The Holy Spirit is given freely to all of us as a free gift from God.  Jesus promised his disciples that we would receive this gift so that we might know his presence with us as we live out our faith on a daily basis.

“And I will ask the Father, and he will give you another comforter to help you and be with you forever— the Spirit of truth. The world cannot accept him, because it neither sees him nor knows him. But you know him, for he lives with you and will be in you…”

- John 14:15-16

The problem is when most of us think of comfort we think of the luxuries of life, or being wrapped up in a warm blanket or duvet.  We also think of comfort as something that consoles us when we are upset or in need. Whilst all these things are true the word used in the New Testament has a completely different meaning to those we might expect.  The word comfort is the same word that we find in relation to prodding, strengthening or stirring into action.  The Bayeux Tapestry has a wonderful panel of Bishop Odo, forcing his men into battle, at the end of his battle club, with the abbreviated Latin words:  which when translated means: “Here, Bishop Odo, comforts his troops.”  As individuals we might not find such ‘comfort’ comforting but the Holy Spirit is given to equip and spur us into action!  In fact, the word comfort has traditionally also meant to give or add strength to someone or to encourage, urge or exhort.  When we see the coming of the Holy Spirit in that way it makes much more sense of both Jesus words and what we see in the book of Acts as the early church begins to emerge.

The Holy Spirit also empowers us to be the people God created and knows us to be, in that sense the Holy Spirit fills us with God’s wisdom and power for the tasks which he has called us to.  On the day of Pentecost it is the Holy Spirit that takes the group of timid and bewildered disciples and equips them to declare the gospel message. Jesus before his Ascension had promised them that they would receive the Holy Spirit to equip them as His witnesses throughout the world.

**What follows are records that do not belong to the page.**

Lemma uniform_cached_ok ws key d position c :
  elements_ok n ws -> cache_of n ws position c ->
  let c := drop_stale c position in
  exists step, uniform_cached c key d es n (reader_len (elements ws)) = Ok step /\ cache_of n ws position c /\
    match step with
    | CacheEnd => nearest ws (Some key) d = None
    | CacheHit p => exists i j lp, c = Some (CacheUniformLookup position (i * es) (j * es) (elements (window ws i j)) lp) /\
        (i < j)%nat /\ (j <= length ws)%nat /\ (p < j - i)%nat /\ nearest ws (Some key) d = window ws i j !! p
    | CacheMiss => True
    end.
Proof.
  intros Hok Hc c'. subst c'. destruct c as [c|]; cbn [drop_stale]; [|by exists CacheMiss].
  case_bool_decide as Hp; [|by exists CacheMiss].
  destruct c as [|p from to buffer lp]; [by exists CacheMiss|]. cbn in Hp. subst p.
  destruct (Hc eq_refl) as (i & j & -> & -> & Hij & Hj & -> & Hlp). cbn [uniform_cached].
  destruct (turn_reads n ws Hok i j Hij Hj) as (a & b & Ha & Hb & _ & _ & Hends & Hcount & Hi0 & HjN).
  rewrite Hcount, (reader_len_elements n ws Hok), Hends, Hi0, HjN. destruct (Nat.ltb_spec 0 (j - i)); [|lia].
  cbn [mbind outcome_bind]. destruct (_ && _) eqn:Hin; [|by exists CacheMiss]. apply andb_true_iff in Hin as [Hin1 Hin2].
  assert (covers ws key i j) as Hcov.
  { apply (ends_cover n ws Hok); [done| |].
    - apply orb_true_iff in Hin1 as [Hk|Hi]; [right; exists a; split; [done|]; by destruct (kleb_spec a.1 key)|].
      left. by apply Nat.eqb_eq.
    - apply orb_true_iff in Hin2 as [Hk|Hi]; [right; exists b; split; [done|]; by destruct (kleb_spec key b.1)|].
      left. by apply Nat.eqb_eq. }
  destruct (window_ok n ws Hok i j) as [_ Hf].
  destruct (lookup_lt_is_Some_2 (window ws i j) lp) as [[kl vl] Hkl]; [by rewrite length_window by lia|].
  destruct (element_parts n (window ws i j) lp (kl, vl) Hf Hkl) as [Hs _]. rewrite Hs. cbn [fst mbind outcome_bind].
  assert (forall f l, found_in ws key i j f l -> exists step,
    Ok (cached_step d (step_from d f l) (j - i) (i * es) (j * es) (length ws * es)) = Ok step /\
    match step with
    | CacheEnd => nearest ws (Some key) d = None
    | CacheHit p => exists i' j' lp', Some (CacheUniformLookup position (i * es) (j * es) (elements (window ws i j)) lp) =
          Some (CacheUniformLookup position (i' * es) (j' * es) (elements (window ws i' j')) lp') /\
        (i' < j')%nat /\ (j' <= length ws)%nat /\ (p < j' - i')%nat /\ nearest ws (Some key) d = window ws i' j' !! p
    | CacheMiss => True
    end) as Hstep.
  { intros f l Hfl. eexists. split; [done|]. pose proof (step_ok ws (proj1 Hok) d key i j f l Hij Hj Hcov Hfl) as Hst.
    unfold cached_step. rewrite Hi0, HjN. destruct (step_from d f l) as [p|].
    - destruct Hst as [Hlt Hge]. destruct (decide (p < j - i)%nat) as [Hp|Hp].
      + rewrite (proj2 (Nat.ltb_lt _ _) Hp). destruct d; exists i, j, lp; by destruct (Hlt Hp).
      + destruct (Hge ltac:(lia)) as (-> & HN & _). destruct (Nat.ltb_spec p (j - i)); [lia|].
        destruct (Nat.eqb_spec j (length ws)); [by apply HN|done].
    - destruct Hst as (-> & Hst & _). destruct (Nat.eqb_spec i 0); [by apply Hst|done]. }
  destruct (keqb_spec kl key) as [->|_].
  - destruct (Hstep (Some lp) 0%nat) as (st & E & Hst); [by exists vl|]. exists st. by rewrite E.
  - destruct (search_window n ws Hok key i j) as (f & l & v & -> & Hfl). cbn [mbind outcome_bind].
    destruct (Hstep f l Hfl) as (st & E & Hst). exists st. by rewrite E.
Qed.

“But you will receive power when the Holy Spirit comes on you; and you will be my witnesses in Jerusalem, and in all Judea and Samaria, and to the ends of the earth.”

- Acts 1:8

This power that comes with the Holy Spirit is very real and is available to us just as it was to the first disciples.  It is power to live our lives as God intended, power to encourage us and to strength us for acts of service.  It is not to make us feel better, or for our own benefit but it is the power to build one another up and to inspire the Church. So as Pentecost approaches perhaps we need to re-evaluate this slightly misunderstood Christian Festival and celebrate the birthday of the church with a bit more style and flair!  Our prayer certainly needs to be ‘Come Holy Spirit!’

May the Spirit, who set the Church on fire upon the Day of Pentecost, bring the world alive with the love of the risen Christ. Amen.